I always answer that the cost of an evaluation does not depend on the method, but mainly on whether or not you need to collect primary data (I was glad to hear Paul Gertler responding in the same way during a recent meeting at the IDB). So, if you want to do quantitative research and use micro-data, you may end up needing a good amount of resources, because collecting data (good data) is expensive.
However, data, as all information, has very high production costs, but usually very low re-production costs. That is, once produced, cleaned and properly organized, data can be used for many other purposes than the one for which they were originally collected.
Micro-data are nowadays collected by a variety of organizations and for a variety of reasons.
First and foremost, statistical institutes collect censuses and surveys for statistical purposes, but they rarely use them for econometric analysis. Other public and private organizations also collect a significant amount of valuable statistics and administrative records.
Financial supervision authorities collect data on access to finance. Authorities that monitor the use of natural resources collect data on agricultural production and farmers. Customs authorities collect data on imports and exports.
Social security agencies and tax authorities collect data on workers and firms. Most of the time, these datasets can also be merged among them, because they often use the same codes to identify individuals and firms.
Although the cost of using these datasets is much lower than collecting new data, other “costs” should be considered when one plans to use them.
These data are always protected by confidentiality agreements between the data-recipients and the information providers.

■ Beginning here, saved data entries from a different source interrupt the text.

(* ===== verification/RequestLedger.v ===== *)
(** The persistent request ledger: the 128-byte record format
    (src/object/request_ledger_format.cpp), the in-memory index and the slot scan
    (src/object/request_ledger_index.cpp), and the block-level append plan with
    its merge into a transaction (src/object/request_ledger_plan.cpp). *)
From S2P Require Import Prelude Codec Crc32c OndiskFormat Disk DirectoryEntry.
Open Scope Z_scope.

(** Enumerations with a fixed underlying type; a [static_cast] of an on-disk
    value can produce a code outside the enumerators. *)
Inductive MutationOperation := kCreateIfAbsent | kReplaceIfVersion | kOtherOperation (code : Z).
Inductive LedgerResultKind := kCommittedResult | kNotApplied | kOtherKind (code : Z).
Inductive LedgerResultCode :=
| kOk | kAlreadyExists | kVersionMismatch | kNotFound | kOtherCode (code : Z).

#[global] Instance MutationOperation_eq_dec : EqDecision MutationOperation.
Proof. solve_decision. Defined.
#[global] Instance LedgerResultKind_eq_dec : EqDecision LedgerResultKind.
Proof. solve_decision. Defined.
#[global] Instance LedgerResultCode_eq_dec : EqDecision LedgerResultCode.
Proof. solve_decision. Defined.

Definition operation_code (o : MutationOperation) : Z :=
  match o with kCreateIfAbsent => 1 | kReplaceIfVersion => 2 | kOtherOperation z => z end.
Definition operation_of (z : Z) : MutationOperation :=
  if z =? 1 then kCreateIfAbsent else if z =? 2 then kReplaceIfVersion else kOtherOperation z.
Definition kind_code (k : LedgerResultKind) : Z :=
  match k with kCommittedResult => 1 | kNotApplied => 2 | kOtherKind z => z end.
Definition kind_of (z : Z) : LedgerResultKind :=
  if z =? 1 then kCommittedResult else if z =? 2 then kNotApplied else kOtherKind z.
Definition result_code_code (c : LedgerResultCode) : Z :=
  match c with kOk => 1 | kAlreadyExists => 2 | kVersionMismatch => 3 | kNotFound => 4
             | kOtherCode z => z end.
Definition result_code_of (z : Z) : LedgerResultCode :=
  if z =? 1 then kOk else if z =? 2 then kAlreadyExists
  else if z =? 3 then kVersionMismatch else if z =? 4 then kNotFound else kOtherCode z.

Record RequestLedgerRecord := mkLedger {
  operation : MutationOperation;
  result_kind : LedgerResultKind;
  request_id : bytes;
  fingerprint : bytes;
  result_code : LedgerResultCode;
  committed_inode : Z;
  committed_generation : Z;
  current_inode : Z;
  current_generation : Z;
  sequence : Z
}.

Definition kRequestLedgerRecordSize : Z := 128.
Definition LedgerLen : nat := 128.
Definition kRequestLedgerFormatVersion : Z := 1.
Definition kLedgerMagic : bytes := [69; 85; 76; 71]. (* EULG *)
Definition kLedgerChecksumOffset : nat := 92.
Definition kReservedOffset : nat := 96.
Definition kEntriesPerBlock : Z := kBlockSize / kRequestLedgerRecordSize.

Definition ledger_typed (v : RequestLedgerRecord) : Prop :=
  length (request_id v) = 16%nat /\ bytes_ok (request_id v) /\
  length (fingerprint v) = 32%nat /\ bytes_ok (fingerprint v) /\
  u32 (committed_inode v) /\ u64 (committed_generation v) /\ u32 (current_inode v) /\
  u64 (current_generation v) /\ u64 (sequence v).

(** * Records *)
Definition HasNonzeroRequestId (id : bytes) : bool := existsb (fun z => negb (z =? 0)) id.

Definition ValidateRecord (value : RequestLedgerRecord) : result string unit :=
  let create := bool_decide (operation value = kCreateIfAbsent) in
  let replace := bool_decide (operation value = kReplaceIfVersion) in
  if (negb create && negb replace) || negb (HasNonzeroRequestId (request_id value)) ||
     (sequence value =? 0)
  then Err "ledger operation, request id, or sequence is invalid"%string
  else
  let committed := bool_decide (result_kind value = kCommittedResult) in
  let not_applied := bool_decide (result_kind value = kNotApplied) in
  if negb committed && negb not_applied then Err "ledger result kind is invalid"%string
  else
  let has_committed_version :=
    negb (committed_inode value =? 0) && negb (committed_generation value =? 0) in
  let has_current_version :=
    negb (current_inode value =? 0) && negb (current_generation value =? 0) in
  let committed_version_empty :=
    (committed_inode value =? 0) && (committed_generation value =? 0) in
  let current_version_empty :=
    (current_inode value =? 0) && (current_generation value =? 0) in
  if committed then
    if negb (bool_decide (result_code value = kOk)) || negb has_committed_version ||
       negb current_version_empty
    then Err "committed ledger result has inconsistent versions"%string
    else Ok tt
  else
  let expected_rejection :=
    (create && bool_decide (result_code value = kAlreadyExists)) ||
    (replace && (bool_decide (result_code value = kVersionMismatch) ||
                 bool_decide (result_code value = kNotFound))) in
  if negb expected_rejection || negb committed_version_empty
  then Err "not-applied ledger result is inconsistent"%string
  else if bool_decide (result_code value = kNotFound) then
    if negb current_version_empty
    then Err "not-found ledger result must not contain a version"%string else Ok tt
  else if negb has_current_version
  then Err "rejected ledger result is missing the current version"%string else Ok tt.

Definition ComputeChecksum (b : bytes) : Z := Crc32c (PutLe32 kLedgerChecksumOffset 0 b).

Definition EncodeRequestLedgerRecord (value : RequestLedgerRecord) : result string bytes :=
  match ValidateRecord value with
  | Err e => Err e
  | Ok _ =>
    let encoded := zeros LedgerLen in
    let encoded := splice 0 kLedgerMagic encoded in
    let encoded := PutLe16 4 kRequestLedgerFormatVersion encoded in
    let encoded := splice 6 [operation_code (operation value)] encoded in
    let encoded := splice 7 [kind_code (result_kind value)] encoded in
    let encoded := splice 8 (request_id value) encoded in
    let encoded := splice 24 (fingerprint value) encoded in
    let encoded := PutLe32 56 (result_code_code (result_code value)) encoded in
    let encoded := PutLe32 60 (committed_inode value) encoded in
    let encoded := PutLe64 64 (committed_generation value) encoded in
    let encoded := PutLe32 72 (current_inode value) encoded in
    let encoded := PutLe64 76 (current_generation value) encoded in
    let encoded := PutLe64 84 (sequence value) encoded in
    Ok (PutLe32 kLedgerChecksumOffset (ComputeChecksum encoded) encoded)
  end.

Inductive LedgerDecode := kEmptySlot | kRecord (r : RequestLedgerRecord) | kCorrupt (why : string).

Definition DecodeRequestLedgerRecord (input : bytes) (expected_sequence : Z) : LedgerDecode :=
  if expected_sequence =? 0 then kCorrupt "ledger decode arguments are invalid"%string
  else if all_zero input then kEmptySlot
  else if negb (bool_decide (slice 0 4 input = kLedgerMagic)) ||
          negb (GetLe16 input 4 =? kRequestLedgerFormatVersion)
  then kCorrupt "ledger header does not match the v1 format"%string
  else if negb (GetLe32 input kLedgerChecksumOffset =? ComputeChecksum input)
  then kCorrupt "ledger checksum mismatch"%string
  else if negb (all_zero (drop kReservedOffset input))
  then kCorrupt "ledger reserved bytes are not zero"%string
  else
  let decoded := mkLedger (operation_of (nth 6 input 0)) (kind_of (nth 7 input 0))
    (slice 8 16 input) (slice 24 32 input) (result_code_of (GetLe32 input 56))
    (GetLe32 input 60) (GetLe64 input 64) (GetLe32 input 72) (GetLe64 input 76)
    (GetLe64 input 84) in
  if negb (sequence decoded =? expected_sequence)
  then kCorrupt "ledger sequence does not match its slot"%string
  else match ValidateRecord decoded with
       | Err e => kCorrupt e
       | Ok _ => kRecord decoded
       end.

(** * The index *)
Record RequestLedgerIndex := mkIndex {
  capacity_ : Z;
  next_sequence_ : Z;
  records_ : gmap bytes RequestLedgerRecord
}.

Definition full (i : RequestLedgerIndex) : bool := Z.of_nat (size (records_ i)) =? capacity_ i.

Definition Find (i : RequestLedgerIndex) (id : bytes) : option RequestLedgerRecord :=
  records_ i !! id.

(** [oom] says whether the map insertion runs out of memory. *)
Definition AppendCommitted (i : RequestLedgerIndex) (record : RequestLedgerRecord) (oom : bool)
    : RequestLedgerIndex * result errno unit :=
  if full i then (i, Err ENOSPC)
  else if negb (sequence record =? next_sequence_ i) then (i, Err EUCLEAN)
  else match EncodeRequestLedgerRecord record with
  | Err _ => (i, Err EUCLEAN)
  | Ok _ =>
    if oom then (i, Err ENOMEM)
    else match records_ i !! request_id record with
    | Some _ => (i, Err EEXIST)
    | None => (mkIndex (capacity_ i) (wrap64 (next_sequence_ i + 1))
                 (<[request_id record := record]> (records_ i)), Ok tt)
    end
  end.

(** The scan over the slots of the ledger file in order: the state is whether an
    empty slot was seen, the next sequence number and the records so far. *)
Fixpoint scan_slots (slots : list bytes) (saw_empty : bool) (seq : Z)
    (records : gmap bytes RequestLedgerRecord) : result errno (gmap bytes RequestLedgerRecord) :=
  match slots with
  | [] => Ok records
  | slot :: rest =>
    match DecodeRequestLedgerRecord slot seq with
    | kCorrupt _ => Err EUCLEAN
    | kEmptySlot => scan_slots rest true (wrap64 (seq + 1)) records
    | kRecord record =>
      if saw_empty then Err EUCLEAN
      else match records !! request_id record with
      | Some _ => Err EUCLEAN
      | None => scan_slots rest false (wrap64 (seq + 1)) (<[request_id record := record]> records)
      end
    end
  end.

(** The slots of one block, and of the whole file given its blocks. *)
Definition block_slots (block : bytes) : list bytes :=
  map (fun local => slice (local * LedgerLen) LedgerLen block)
      (seq 0 (Z.to_nat kEntriesPerBlock)).

(** The part of [ScanRequestLedger] after the ledger's blocks have been located
    and read. *)
Definition ScanBlocks (blocks : list bytes) : result errno RequestLedgerIndex :=
  match scan_slots (concat (map block_slots blocks)) false 1 ∅ with
  | Err e => Err e
  | Ok records =>
      Ok (mkIndex (Z.of_nat (length blocks) * kEntriesPerBlock)
            (wrap64 (Z.of_nat (size records) + 1)) records)
  end.

(** * The append plan *)
Record RequestLedgerAppendPlan := mkAppend {
  ap_sequence : Z;
  ap_logical_block : Z;
  ap_physical_block : Z;
  ap_total_blocks : Z;
  ap_filesystem_uuid : bytes;
  ap_record : RequestLedgerRecord;
  ap_before_image : bytes;
  ap_after_image : bytes
}.

Definition IsZeroSlot (block : bytes) (offset : nat) : bool := all_zero (slice offset LedgerLen block).

Definition slot_offset (slot_index : Z) : nat :=
  Z.to_nat ((slot_index mod kEntriesPerBlock) * kRequestLedgerRecordSize).

Definition ValidateAppendPlan (plan : RequestLedgerAppendPlan) : result errno unit :=
  if (ap_sequence plan =? 0) || negb (sequence (ap_record plan) =? ap_sequence plan) ||
     (ap_total_blocks plan =? 0) || (ap_total_blocks plan <=? ap_physical_block plan)
  then Err EINVAL
  else
  let slot_index := wrap64 (ap_sequence plan - 1) in
  let expected_logical := slot_index / kEntriesPerBlock in
  if (u32_max <? expected_logical) || negb (ap_logical_block plan =? expected_logical)
  then Err EINVAL
  else
  let inside := slot_offset slot_index in
  if negb (IsZeroSlot (ap_before_image plan) inside) then Err EINVAL
  else match EncodeRequestLedgerRecord (ap_record plan) with
  | Err _ => Err EINVAL
  | Ok encoded =>
      if bool_decide (splice inside encoded (ap_before_image plan) = ap_after_image plan)
      then Ok tt else Err EINVAL
  end.

(** Adds the ledger block to the before-images and the metadata of a
    transaction: (before, ordered, metadata). *)
Definition MergeRequestLedgerAppend (ledger : RequestLedgerAppendPlan) (total : Z) (uuid : bytes)
    (before ordered metadata : image) : result errno (image * image * image) :=
  match ValidateAppendPlan ledger with
  | Err e => Err e
  | Ok _ =>
    if negb (ap_total_blocks ledger =? total) ||
       negb (bool_decide (ap_filesystem_uuid ledger = uuid))
    then Err EINVAL
    else
    let block := ap_physical_block ledger in
    if bool_decide (is_Some (before !! block)) || bool_decide (is_Some (ordered !! block)) ||
       bool_decide (is_Some (metadata !! block))
    then Err EINVAL
    else Ok (<[block := ap_before_image ledger]> before, ordered,
             <[block := ap_after_image ledger]> metadata)
  end.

Therefore, their use requires agreements between the user and the recipients to guarantee that this confidentiality is not violated.
These agreements imply restrictions on:
(i) the type of information accessible to the user (firms’ identifiers and names are never provided),
(ii) the modality of use (sometime the users are asked to work in-situ, i.e. through systems under the direct control of the recipients) and
(iii) the type of results that can be published (aggregate results only, i.e. nothing that can reveal information on individual firms or households).
Yes, there is a real “island of misfit toys” for evaluators out there. Valuable datasets that could be used for evaluation and monitoring purposes often sit in the servers of organizations that ignore most of their potential uses.
Don’t get me wrong. I am not advocating for data driven evaluations, which would imply focusing on studies for which data are already available or, even worst, limiting the evaluation questions to those that can be answered with existing information.
I am simply suggesting that before starting a new data collection one should have thorough review of the existing data and ask herself what can be done with them.
In the last few years, I had the opportunity to work on a series of impact evaluations based on secondary data. In the next posts, I will review some of these discussing the specific challenges related to the use of these sources of information.